Regardless of whether it was written by Johnson or Defoe this is the most authentic pirate book ever! I love it.

Authentic in what sense?

'Authetic', as in, was written by a chronological contemporary of the pirates it describes: certainly, and although there are numerous other books also written at the right time (and in some cases written by people actually involved in piracy as participants or victims), Johnson's is just about the fullest.

'Authentic', as in, is filled with accurate accounts of the pirates it describes: that's a whole other debate! In a general sense, some chapters are better than others, some are very good, some are most definitely not. For some chapters it seems likely that Johnson was able to interview credible witnesses - particularly the chapters on Davis, Roberts, Anstis, Phillips, and Lowther. For other chapters, such as Bonnet's and possibly Low's, Johnson appears to have bee working mostly from previously published material such as trial reports and newspaper articles. Some chapters - those on Vane, Rackham, Bonny, and Read, for example - he was probably using a mix of common gossip, newspapers, and his own imagination. Some chapters are highly inaccurate (Every's), others are filled with fictional events and people (Misson, Tew). And, of course, the jury's still out on several chapters.

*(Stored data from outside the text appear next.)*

(* ===== verification/CelFilter.v ===== *)
(** * internal/cel: query filters

    Models [internal/cel/cel.go] (validation of a filter's field accesses and
    its conversion to a ClickHouse condition), [internal/cel/filter.go] and
    [internal/cel/activity_filter.go] (the fields of audit logs and of
    activities, compilation, and evaluation of activity filters on watched
    objects) and [internal/cel/errors.go] (error texts).  The expression
    trees are those of the checked AST; cel-go itself is the class
    [CelEngine] of [CelPolicy.v] with the [Expr] accessor of [FilterLib]. *)

From Stdlib Require Import Ascii String.
From stdpp Require Import base numbers list strings gmap pretty.
From Stdlib Require Import ZArith Lia.
From S2P Require Import Prelude GoLib Types CelPolicy Activity.

(* ------------------------------------------------------------------ *)
(** ** Expression trees (google.api.expr.v1alpha1.Expr) *)

(** [Constant]: the kinds the converter tells apart; [COther] is any other
    kind (null, bytes, duration, timestamp).  A double is kept as its bits. *)
Inductive Constant :=
| CString (s : string) | CInt64 (z : Z) | CUint64 (z : Z) | CDouble (bits : Z)
| CBool (b : bool) | COther.

(** [None] is a nil pointer.  [test_only] marks the select of a [has()] macro. *)
Inductive Expr :=
| SelectExpr (operand : option Expr) (field : string) (test_only : bool)
| CallExpr (target : option Expr) (function : string) (args : list Expr)
| IdentExpr (name : string)
| ConstExpr (c : Constant)
| ListExpr (elements : list Expr)
| StructExpr (entry_values : list (option Expr))
| ComprehensionExpr (iter_range accu_init loop_condition loop_step result : option Expr)
| NoExpr.

Definition GetIdentExpr (e : option Expr) : option string :=
  match e with Some (IdentExpr n) => Some n | _ => None end.
Definition GetSelectExpr (e : option Expr) : option (option Expr * string) :=
  match e with Some (SelectExpr o f _) => Some (o, f) | _ => None end.

(** [for _, x := range l { if err := f(x); err != nil { return err } }] *)
Definition for_each {A} (f : A -> res unit) : list A -> res unit :=
  fix go l := match l with
              | [] => Ok tt
              | a :: l' => let? _ := f a in go l'
              end.

Definition on_some {A} (f : A -> res unit) (o : option A) : res unit :=
  match o with Some a => f a | None => Ok tt end.

(** ** cel.go: interfaces *)

(** [FieldValidator.ValidateSelectExpr], given the operand and the field. *)
Definition FieldValidator := option Expr -> string -> res unit.

(** [FieldMapper], with the method of [ArrayFieldMapper] when it is
    implemented. *)
Record FieldMapper := {
  MapSelectExpr : option Expr -> string -> res string;
  MapIdentExpr : string -> res string;
  MapArraySelectExpr : option (option Expr -> string -> option string) }.

Fixpoint ValidateFieldAccess (validator : FieldValidator) (e : Expr) {struct e} : res unit :=
  match e with
  | SelectExpr operand field _ =>
      let? _ := validator operand field in
      on_some (ValidateFieldAccess validator) operand
  | CallExpr target _ args =>
      let? _ := on_some (ValidateFieldAccess validator) target in
      for_each (ValidateFieldAccess validator) args
  | ListExpr elements => for_each (ValidateFieldAccess validator) elements
  | StructExpr entries => for_each (on_some (ValidateFieldAccess validator)) entries
  | ComprehensionExpr r a c s x =>
      let? _ := on_some (ValidateFieldAccess validator) r in
      let? _ := on_some (ValidateFieldAccess validator) a in
      let? _ := on_some (ValidateFieldAccess validator) c in
      let? _ := on_some (ValidateFieldAccess validator) s in
      on_some (ValidateFieldAccess validator) x
  | IdentExpr _ | ConstExpr _ | NoExpr => Ok tt
  end.

(** ** cel.go: conversion to SQL *)

(** The Go values passed as query arguments. *)
Inductive sqlArg :=
| GoString (s : string) | GoInt64 (z : Z) | GoUint64 (z : Z) | GoFloat64 (bits : Z) | GoTime (t : time).

(** The mutable fields of [BaseSQLConverter].  [argIndex] counts the arguments:
    it stays far below the range of [int]. *)
Record BaseSQLConverter := { c_args : list sqlArg; argIndex : Z; paramName : gmap Z string }.

Definition NewBaseSQLConverter : BaseSQLConverter :=
  {| c_args := []; argIndex := 1; paramName := ∅ |}.

Definition addArg (c : BaseSQLConverter) (value : sqlArg) : BaseSQLConverter * string :=
  let name := "arg" +:+ pretty (argIndex c) in
  ({| c_args := c_args c ++ [value]; argIndex := (argIndex c + 1)%Z;
      paramName := <[argIndex c := name]> (paramName c) |},
   "{" +:+ name +:+ "}").

(** A conversion step: it reads and updates the converter. *)
Definition conv := BaseSQLConverter -> res (BaseSQLConverter * string).

Definition pure (s : res string) : conv := fun c => let? t := s in Ok (c, t).

(** [call.Args[i]] of an argument list, converted. *)
Definition nth_arg (convs : list conv) (i : nat) : conv := fun c =>
  match convs !! i with
  | Some f => f c
  | None => Panic "index out of range"
  end.

(** Two conversions in order, joined in a text. *)
Definition conv2 (f g : conv) (text : string -> string -> string) : conv := fun c =>
  let? (c1, l) := f c in
  let? (c2, r) := g c1 in
  Ok (c2, text l r).

Definition convertBinaryOp (convs : list conv) (op : string) : conv :=
  conv2 (nth_arg convs 0) (nth_arg convs 1) (fun l r => l +:+ " " +:+ op +:+ " " +:+ r).

Definition arrayColumn (mapper : FieldMapper) (e : option Expr) : option string :=
  match GetSelectExpr e, MapArraySelectExpr mapper with
  | Some (operand, field), Some f => f operand field
  | _, _ => None
  end.

Definition constant_type (c : Constant) : string :=
  match c with
  | CString _ => "*expr.Constant_StringValue" | CInt64 _ => "*expr.Constant_Int64Value"
  | CUint64 _ => "*expr.Constant_Uint64Value" | CDouble _ => "*expr.Constant_DoubleValue"
  | CBool _ => "*expr.Constant_BoolValue" | COther => "*expr.Constant"
  end.

Definition convertConstExpr (constant : Constant) : conv := fun c =>
  match constant with
  | CString s => Ok (addArg c (GoString s))
  | CInt64 z => Ok (addArg c (GoInt64 z))
  | CUint64 z => Ok (addArg c (GoUint64 z))
  | CDouble d => Ok (addArg c (GoFloat64 d))
  | CBool b => Ok (c, if b then "1" else "0")
  | COther => Err (Errorf [PStr "unsupported constant type: "; PStr (constant_type constant)])
  end.

Definition unsupported_function (fn : string) : conv := fun _ =>
  Err (Errorf [PStr "unsupported CEL function: "; PStr fn]).

(** A method of a string: the target, then the first argument. *)
Definition convertMethod (target : option conv) (convs : list conv) (fn : string)
    (text : string -> string -> string) : conv :=
  match target with
  | Some t => conv2 t (nth_arg convs 0) text
  | None => unsupported_function fn
  end.

(** [convertCallExpr]: [target] and [convs] convert the target and the
    arguments [args]. *)
Definition convertCallExpr (mapper : FieldMapper) (target : option conv) (convs : list conv)
    (fn : string) (args : list Expr) : conv :=
  if (fn =? "!_")%string then fun c =>
    let? (c1, arg) := nth_arg convs 0 c in Ok (c1, "NOT (" +:+ arg +:+ ")")
  else if (fn =? "_==_")%string then convertBinaryOp convs "="
  else if (fn =? "_!=_")%string then convertBinaryOp convs "!="
  else if (fn =? "_&&_")%string then
    conv2 (nth_arg convs 0) (nth_arg convs 1) (fun l r => "(" +:+ l +:+ " AND " +:+ r +:+ ")")
  else if (fn =? "_||_")%string then
    conv2 (nth_arg convs 0) (nth_arg convs 1) (fun l r => "(" +:+ l +:+ " OR " +:+ r +:+ ")")
  else if (fn =? "_>=_")%string then convertBinaryOp convs ">="
  else if (fn =? "_<=_")%string then convertBinaryOp convs "<="
  else if (fn =? "_>_")%string then convertBinaryOp convs ">"
  else if (fn =? "_<_")%string then convertBinaryOp convs "<"
  else if (fn =? "@in")%string then fun c =>
    let? (c1, l) := nth_arg convs 0 c in
    match args !! 1%nat with
    | None => Panic "index out of range"
    | Some a1 =>
        match arrayColumn mapper (Some a1) with
        | Some column => Ok (c1, "has(" +:+ column +:+ ", " +:+ l +:+ ")")
        | None =>
            let? (c2, r) := nth_arg convs 1 c1 in
            Ok (c2, l +:+ " IN " +:+ r)
        end
    end
  else if (fn =? "startsWith")%string then
    convertMethod target convs fn (fun t p => "startsWith(" +:+ t +:+ ", " +:+ p +:+ ")")
  else if (fn =? "endsWith")%string then
    convertMethod target convs fn (fun t p => "endsWith(" +:+ t +:+ ", " +:+ p +:+ ")")
  else if (fn =? "contains")%string then
    convertMethod target convs fn (fun t p => "position(" +:+ t +:+ ", " +:+ p +:+ ") > 0")
  else if (fn =? "timestamp")%string then
    match args with
    | [ConstExpr (CString strVal)] =>
        if (strVal =? "")%string then unsupported_function fn
        else fun c =>
          match Parse_RFC3339 strVal with
          | None => Err (Errorf [PStr "invalid timestamp format: "; PWrap (Ext strVal)])
          | Some t => Ok (addArg c (GoTime t))
          end
    | _ => unsupported_function fn
    end
  else unsupported_function fn.

(** The elements of a list in order, and their texts. *)
Fixpoint conv_list (fs : list conv) : BaseSQLConverter -> res (BaseSQLConverter * list string) :=
  fun c =>
    match fs with
    | [] => Ok (c, [])
    | f :: fs' =>
        let? (c1, s) := f c in
        let? (c2, ss) := conv_list fs' c1 in
        Ok (c2, s :: ss)
    end.

Definition convertListExpr (fs : list conv) : conv := fun c =>
  let? (c1, elements) := conv_list fs c in
  Ok (c1, "[" +:+ String.concat ", " elements +:+ "]").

My definition is that the the author was around at the time, knew some of the characters or spoke to folks who knew the characters, and had some genuine historical / academic interest. As we know from conflicting newspaper reports (even today) eye-witness accounts of the same events often differ (even when there is a lot more actual 'proof' available). As with any human recall "truth" is always subjective. What I love about Johnson / Defoe is that he captures the flavor and atmosphere of the period, relates the tales in the popular imagination, and really transports you back in time.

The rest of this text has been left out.